Why? Communal indifference because the pandemic never seemed that real locally before. The younger crowd buying into the myth they don’t need to worry about COVID-19 (they should, including about the long-term health impacts on many who recover). And masks. Masks because in southern climates increasingly hot weather means more congregating indoors with AC.
One of the lessons of both the 1918 Influenza Pandemic that killed 50-100 million (!) people globally and this pandemic thus far is congregate gatherings indoors, without masks, are the highest risk environments. Conversely, outdoor environments with masks are much less problematic:
Remember those countries that handled things well in 2020 so far? Let’s talk about them, and their use of masks:
- Vietnam was one of the first nations to mandate masks in public, on March 16, when the US was still largely gazing at its navel…and people in Japan, Taiwan, South Korea, Hong Kong, etc. (places that avoided major outbreaks) had already proactively masked up without government directives based on the population’s previous experience with infectious diseases in the Far East
- Austria was one of the first major countries in Europe to mask up, making them mandatory in public spaces on April 6
- Germany came later, requiring it on public transpiration and while shopping as of April 22, which paired with its superior testing regime (2nd only to South Korea) clearly did the job
Meanwhile, months later — and a century after the 1918 pandemic made masking common — we’re having one of the dumbest tribal debates in our political history about masks while coronavirus burns.
Do you want the economy to open up more? Wear a mask.
Do you want sports to come back? Wear a mask.
Do you want your kids to go back to school? Wear a mask.
Do you want to avoid going back into stay-at-home orders? Wear a mask.
That’s the reality of our world until we have a widely available vaccine and/or find a highly effective therapeutic treatment.
Because right now as the flames of the pandemic grow in the South and West they’re likely at the place the DC-Philly-NYC-Boston corridor was in late March/early April: just beginning a weeks-long burn that will be painful in lives lost, economic activity, and our ability to live life with even partial normalcy.
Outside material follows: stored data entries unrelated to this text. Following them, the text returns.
Record represents (st : state) (s : stacks) : Prop := Represents {
  rep_wf : table_wf (table st);
  rep_kind : hash (table st) = h /\ referencer (table st) = ref /\ dereferencer (table st) = deref;
  rep_held : counts st = held s;
  rep_values : forall key l, map value (stack (table st) key l) = values_of s key l
}.

Lemma on_stack_map t key l f g v key' l' :
  (forall bs, map value (f bs) = g (map value bs)) -> (forall key l, map value (stack t key l) = v key l) ->
  map value (if bool_decide (l' = l /\ norm h key' l = norm h key l) then f (stack t key' l') else stack t key' l') =
  on_stack key l g v key' l'.
Proof. intros Hf Hv. unfold on_stack. case_bool_decide; by rewrite ?Hf, Hv. Qed.

Lemma perform_refines os : forall st s,
  represents st s -> Forall (operation_ok h) os ->
  exists st', perform st os = Ret (fst (specified s os), st') /\ represents st' (snd (specified s os)).
Proof.
  induction os as [|[key l p|key l|key l] os IH]; intros st s [W (Eh & Er & Ed) Hc Hv] Hos; [by exists st|..]; inversion_clear Hos as [|? ? Hk Hos'];
    cbn [operation_ok] in Hk; rewrite <- Eh in Hk; cbn [perform specified].
  - destruct (add_hash_pushes st key l p true W Hk) as (st1 & -> & W1 & (K1 & K2 & K3) & Hc1 & Hs1). cbn [mbind outcome_bind]. apply IH; [|done].
    constructor; [done|by rewrite K1, K2, K3|by rewrite Hc1, Er, Hc|]. intros key' l'. rewrite Hs1, Eh. by apply (on_stack_map (table st) _ _ (cons _)).
  - destruct (delete_hash_entry_pops st key l W Hk) as (st1 & -> & W1 & H1). cbn [mbind outcome_bind]. rewrite <- (Hv key l).
    destruct (stack (table st) key l) as [|bp bs]; cbn [map].
    { subst st1. apply IH; [|done]. by constructor. }
    destruct H1 as ((K1 & K2 & K3) & Hc1 & _ & Hs1). apply IH; [|done].
    constructor; [done|by rewrite K1, K2, K3|by rewrite Hc1, Ed, Hc|]. intros key' l'. rewrite Hs1, Eh.
    apply (on_stack_map (table st) _ _ tail); [by intros []|done].
  - rewrite (hash_lookup_top st key l W Hk), <- (Hv key l). cbn [mbind outcome_bind fst snd].
    destruct (stack (table st) key l) as [|bp bs] eqn:Es; cbn [map head fmap option_fmap option_map fst snd].
    + destruct (IH st s) as (st' & -> & H'); [by constructor|done|]. cbn [mbind outcome_bind fst snd]. rewrite <- (Hv key l), Es. by exists st'.
    + set (st1 := State _ _ _). set (s1 := Stacks _ _). destruct (IH st1 s1) as (st' & -> & H'); [|done|].
      { constructor; [done|done|cbn; by rewrite Er, Hc|done]. }
      cbn [mbind outcome_bind fst snd]. change (values_of s1) with (values_of s). rewrite <- (Hv key l), Es. by exists st'.
Qed.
I’m reminded of a poignant moment in one of the great speeches during these troubled times, from the Queen of England:
I hope in the years to come, everyone will be able to take pride in how they responded to this challenge. And those who come after us will say the Britons of this generation were as strong as any.
“As strong as any”…says the women whose family stood strong in London during the Blitz, refusing to flee to safer ground as England stood alone against Nazi Germany in 1940.
Generations of Americans have faced infinitely tougher challenges than today: the American Revolution, the Civil War, World War I, the Great Depression, World War II, and the still long, simmering battle to end slavery and achieve racial equality are but some highlights.
Change is hard. Forced changed is harder. Many that fought in our counties greatest challenges didn’t choose that battle, but they met the moment.
Going to war for your country isn’t easy.
Clawing your way back from economic ruin isn’t easy.
Transforming society isn’t easy.
Wearing a mask is.
Shut up and wear it already. The alternative is a raging, deadly pandemic *and* another Great Depression.
Or as the Queen said: “the pride in who we are is not a part of our past, it defines our present and our future.”
Show some pride in our country. Fight for it.
Take coronavirus seriously…and wear a damn mask.